Counting, reversed bit pattern

I am trying to find an algorithm to count from 0 to 2n-1 but their bit pattern reversed. I care about only n LSB of a word. As you may have guessed I failed.
For n=3:
000 -> 0
100 -> 4
010 -> 2
110 -> 6
001 -> 1
101 -> 5
011 -> 3
111 -> 7
You get the idea.
Answers in pseudo-code is great. Code fragments in any language are welcome, answers without bit operations are preferred.
Please don't just post a fragment without even a short explanation or a pointer to a source.
Edit: I forgot to add, I already have a naive implementation which just bit-reverses a count variable. In a sense, this method is not really counting.

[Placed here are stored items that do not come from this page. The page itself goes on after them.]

(** X14. Every event keeps the ids pairwise distinct, provided a submit
    of the add form reads a clock value that no stored task carries. *)
Theorem distinct_ids_preserved (e : Event) (st : AppState) :
  NoDup (ids (tasks st)) ->
  (forall now, e = AddSubmit now -> ~ In now (ids (tasks st))) ->
  NoDup (ids (tasks (step e st))).
Proof.
  intros Hnd Hfresh. destruct (is_add e) eqn:Ea.
  - destruct e; try discriminate Ea. simpl.
    rewrite tasks_handleAddTask.
    destruct (trim (input st)) as [|c r]; [exact Hnd|].
    unfold ids. rewrite map_app. simpl.
    apply NoDup_app; [exact Hnd | repeat constructor; intros [] |].
    intros a Ha [<-|[]]. exact (Hfresh now eq_refl Ha).
  - destruct (ids_step_not_add e st Ea) as [->|[i ->]].
    + exact Hnd.
    + apply NoDup_filter. exact Hnd.
Qed.

Lemma distinct_ids_preserved_witness :
  NoDup (ids (tasks (setInput call_mom (mounted scenario))))
  /\ (forall now, AddSubmit tick = AddSubmit now ->
        ~ In now (ids (tasks (setInput call_mom (mounted scenario)))))
  /\ NoDup (ids (tasks (step (AddSubmit tick)
                             (setInput call_mom (mounted scenario))))).
Proof.
  assert (H1 : NoDup (ids (tasks (setInput call_mom (mounted scenario))))).
  { simpl. repeat constructor; simpl; intuition lia. }
  assert (H2 : forall now, AddSubmit tick = AddSubmit now ->
                 ~ In now (ids (tasks (setInput call_mom (mounted scenario))))).
  { intros now E. injection E as <-. simpl. unfold tick. intuition lia. }
  split; [exact H1|]. split; [exact H2|].
  exact (distinct_ids_preserved (AddSubmit tick) _ H1 H2).
Defined.

(** X15. Only a submit of the add form brings in an id: after any other
    event every id of the collection was there before, and the
    collection is no longer than it was. *)
Theorem no_new_id_without_add (e : Event) (st : AppState) :
  is_add e = false ->
  incl (ids (tasks (step e st))) (ids (tasks st))
  /\ (length (tasks (step e st)) <= length (tasks st))%nat.
Proof.
  intros He.
  assert (Hlen : forall l : list Task, length l = length (ids l)).
  { intros l. unfold ids. symmetry. apply length_map. }
  rewrite !Hlen.
  destruct (ids_step_not_add e st He) as [->|[i ->]].
  - split; [apply incl_refl | lia].
  - split.
    + intros a Ha. apply filter_In in Ha. apply Ha.
    + apply filter_length_le.
Qed.
(** * dspy-promptfoo: the provider and the auth helper, embedded and verified

    The development follows [src/dspy_promptfoo/provider.py] and
    [src/dspy_promptfoo/auth.py].  Python code that threads state or may
    raise lives in a state-and-exception monad over a [World]; the calls
    into the [dspy] and [cake_auth] packages are section variables, so every
    theorem holds for any behaviour of those packages. *)

From Stdlib Require Import ZArith String Ascii List.
From stdpp Require Import base gmap strings list fin_maps.

#[local] Set Warnings "-register-all".
Open Scope string_scope.

(** ** Python strings *)

Module PyStr.

(** [c.lower()] on one character; only the letters A-Z change. *)
Definition lower_char (c : ascii) : ascii :=
  let n := nat_of_ascii c in
  if (65 <=? n)%nat && (n <=? 90)%nat then ascii_of_nat (n + 32) else c.

(** [s.lower()] on ASCII text; characters outside A-Z are left as they
    are. *)
Fixpoint lower (s : string) : string :=
  match s with
  | EmptyString => EmptyString
  | String c s' => String (lower_char c) (lower s')
  end.

(** [needle in hay] on two strings: substring containment. *)
Fixpoint contains (needle hay : string) : bool :=
  if String.prefix needle hay then true
  else match hay with
       | EmptyString => false
       | String _ hay' => contains needle hay'
       end.

End PyStr.

(** ** Exceptions and effects *)

(** A raised exception: its class name and [str(e)].  Every exception of the
    model derives from [Exception]. *)
Record exn := Exn { exn_class : string; exn_str : string }.

Inductive Outcome (A : Type) : Type :=
| Ok (a : A)
| Raise (e : exn).
Arguments Ok {A} a.
Arguments Raise {A} e.

(** A computation over a state [W]: the state changes made before a raise
    stay, as in Python. *)
Definition M (W A : Type) : Type := W -> Outcome A * W.

Definition ret {W A} (a : A) : M W A := fun w => (Ok a, w).

Definition raise {W A} (e : exn) : M W A := fun w => (Raise e, w).

Definition bind {W A B} (m : M W A) (k : A -> M W B) : M W B :=
  fun w => match m w with
           | (Ok a, w') => k a w'
           | (Raise e, w') => (Raise e, w')
           end.

(** [try: body  except Exception as e: handler(e)] *)
Definition try_except {W A} (body : M W A) (handler : exn -> M W A) : M W A :=
  fun w => match body w with
           | (Ok a, w') => (Ok a, w')
           | (Raise e, w') => handler e w'
           end.

(** An external call that may raise and leaves the state alone. *)
Definition lift {W A} (o : Outcome A) : M W A := fun w => (o, w).

Notation "'do' x <- m ; k" := (bind m (fun x => k))
  (at level 10, x name, m at level 100, k at level 200).
Notation "'do' ' p <- m ; k" := (bind m (fun x => match x with p => k end))
  (at level 10, p pattern, m at level 100, k at level 200).
Notation "'run' m ; k" := (bind m (fun _ => k))
  (at level 10, m at level 100, k at level 200).

(** ** Python objects as the provider probes them *)

(** The three counters of one usage record; a missing key is [None]. *)
Record UsageData := {
  total_tokens : option Z;
  prompt_tokens : option Z;
  completion_tokens : option Z
}.

(** One entry of the usage log: something that is not a [dict], or a
    [dict] whose ["usage"] key may be missing. *)
Inductive LogEntry :=
| NotADict
| DictEntry (usage : option UsageData).

(** What the provider asks of a value it did not build itself. *)
Class PyObject (O : Type) := {
  (** [getattr(o, name)]; [None] when [hasattr(o, name)] is false *)
  py_getattr : O -> string -> option O;
  (** the mapping, when [isinstance(o, dict)] *)
  py_as_dict : O -> option (gmap string O);
  (** the text, when [o] is a [str] *)
  py_as_str : O -> option string;
  (** [str(o)] *)
  py_str : O -> string;
  (** [type(o).__name__] *)
  py_type_name : O -> string;
  (** a [str] as an object *)
  py_of_str : string -> O;
  (** [o.get_lm_usage()]: outer [None] when the accessor is absent, inner
      [None] when it returns [None] *)
  py_get_lm_usage : O -> option (option (list LogEntry))
}.

(** ** provider.py *)

Module Provider.

(** A tool of the agent kind: a callable on strings. *)
Definition Tool : Type := string -> string.

(** The default tool the [react] branch supplies when none is configured. *)
Definition dummy_tool : Tool := fun x => "Processed: " +:+ x.

(** The four [dspy] module classes the provider instantiates. *)
Inductive ModuleKind :=
| Predict
| ChainOfThought
| ProgramOfThought
| ReAct (tools : list Tool).
(** * Block editor: inline autoformat, nested blocks and drag indicators

    A shallow embedding of the editor components
    [ParagraphBlock.jsx], [NestedBlock.jsx] and [SortableBlock], with the
    properties the design document states about them. *)

From Stdlib Require Import Ascii String List Arith NArith ZArith Lia Bool.
From Stdlib Require Import DecimalString.
From stdpp Require Import gmap strings list fin_maps.
Import ListNotations.

Local Open Scope list_scope.
Local Open Scope nat_scope.

(** ** JavaScript strings

    A JavaScript string is a sequence of 16-bit code units.  A code unit
    is modelled by its number; the regular expressions of the autoformatter
    carry no [u] or [i] flag and only ever compare a code unit with one of
    the three characters [*], [~] and the backtick, so nothing below
    depends on the bound on the numbers.  [js] turns a literal into the
    sequence of its code units. *)

Definition codeUnit : Type := N.

Definition jsstring : Type := list codeUnit.

Definition charCode (c : ascii) : codeUnit := N_of_ascii c.

Definition js (s : string) : jsstring := map charCode (list_ascii_of_string s).

(** ** Regular expressions of the autoformatter

    All four expressions of [convertInlineMarkdown] have one shape, a
    delimiter [d] written [w] times, a captured group of one or more code
    units other than [d], and [d] written [w] times again:

      - bold:    d is the asterisk, w = 2
      - italic:  d is the asterisk, w = 1
      - strike:  d is the tilde, w = 2
      - code:    d is the backtick, w = 1

    The italic expression stands between a negative lookbehind
    and a negative lookahead for [d]. *)

Module RegExp.

Record Pattern : Type := mkPattern {
  delim : codeUnit;   (* the delimiter character d *)
  width : nat;        (* number of d on each side of the group *)
  guarded : bool      (* (?<!d) in front and (?!d) behind *)
}.
(** The bucket count charged for a hash table is the smallest power of two,
    from four up, whose load limit holds the required entries; the code either
    finds it or reports an overflow. *)
Theorem hash_buckets_smallest (required b : Z) (Hreq : 1 <= required)
    (Hb : hash_buckets required = Some b) :
  (exists k, 2 <= k /\ b = 2 ^ k) /\ required <= table_load b
  /\ (4 < b -> table_load (b / 2) < required).
Proof.
  unfold hash_buckets in Hb. destruct (Z.ltb_spec required 4) as [H4|H4].
  { injection Hb as <-. split; [by exists 2|]. change (table_load 4) with 3. lia. }
  destruct (Z.ltb_spec required 8) as [H8|H8].
  { injection Hb as <-. split; [by exists 3|]. change (table_load 8) with 7.
    change (table_load (8 / 2)) with 3. lia. }
  destruct (checked_mul usize_max required 8) as [s|] eqn:Hs; [|done].
  apply checked_mul_Some in Hs as [-> _].
  destruct (checked_add usize_max (required * 8) 6) as [s|] eqn:Hs; [|done].
  apply checked_add_Some in Hs as [-> _].
  set (c := (required * 8 + 6) / 7) in *.
  assert (7 * c <= required * 8 + 6 < 7 * c + 7) as Hc.
  { pose proof (Z.div_mod (required * 8 + 6) 7 ltac:(lia)).
    pose proof (Z.mod_pos_bound (required * 8 + 6) 7 ltac:(lia)). lia. }
  apply next_power_of_two_spec in Hb as ((k & Hk & Hbk) & Hlo & Hhi); [|lia].
  assert (4 <= k) as Hk4.
  { destruct (Z.le_gt_cases 4 k) as [|Hlt]; [done|].
    assert (2 ^ k <= 2 ^ 3) by (apply Z.pow_le_mono_r; lia). lia. }
  assert (b = 16 * 2 ^ (k - 4)) as Hb16.
  { rewrite Hbk. change 16 with (2 ^ 4). rewrite <- Z.pow_add_r by lia. f_equal. lia. }
  assert (0 < 2 ^ (k - 4)) as Hpos by (apply Z.pow_pos_nonneg; lia).
  assert (b / 8 = 2 * 2 ^ (k - 4)) as H8b.
  { rewrite Hb16. replace (16 * 2 ^ (k - 4)) with (2 * 2 ^ (k - 4) * 8) by lia. by rewrite Z.div_mul. }
  assert (b / 2 = 8 * 2 ^ (k - 4)) as H2b.
  { rewrite Hb16. replace (16 * 2 ^ (k - 4)) with (8 * 2 ^ (k - 4) * 2) by lia. by rewrite Z.div_mul. }
  split; [exists k; lia|]. unfold table_load. rewrite H2b.
  replace (b <=? 8) with false by lia. rewrite H8b. split; [lia|]. intros _.
  destruct (Z.leb_spec (8 * 2 ^ (k - 4)) 8); [lia|].
  replace (8 * 2 ^ (k - 4) / 8) with (2 ^ (k - 4)) by (rewrite Z.mul_comm, Z.div_mul; lia). lia.
Qed.

Lemma hash_buckets_smallest_witness :
  hash_buckets 100 = Some 128 /\ 100 <= table_load 128 /\ table_load 64 < 100.
Proof.
  split; [reflexivity|].
  destruct (hash_buckets_smallest 100 128) as (_ & H1 & H2); [lia|reflexivity|].
  split; [exact H1|apply H2; lia].
Defined.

This is, I think easiest with bit operations, even though you said this wasn't preferred
Assuming 32 bit ints, here's a nifty chunk of code that can reverse all of the bits without doing it in 32 steps:
unsigned int i;
i = (i & 0x55555555) << 1 | (i & 0xaaaaaaaa) >> 1;
i = (i & 0x33333333) << 2 | (i & 0xcccccccc) >> 2;
i = (i & 0x0f0f0f0f) << 4 | (i & 0xf0f0f0f0) >> 4;
i = (i & 0x00ff00ff) << 8 | (i & 0xff00ff00) >> 8;
i = (i & 0x0000ffff) << 16 | (i & 0xffff0000) >> 16;
i >>= (32 - n);
Essentially this does an interleaved shuffle of all of the bits. Each time around half of the bits in the value are swapped with the other half.
The last line is necessary to realign the bits so that bin "n" is the most significant bit.
Shorter versions of this are possible if "n" is <= 16, or <= 8
At each step, find the leftmost 0 digit of your value. Set it, and clear all digits to the left of it. If you don't find a 0 digit, then you've overflowed: return 0, or stop, or crash, or whatever you want.
This is what happens on a normal binary increment (by which I mean it's the effect, not how it's implemented in hardware), but we're doing it on the left instead of the right.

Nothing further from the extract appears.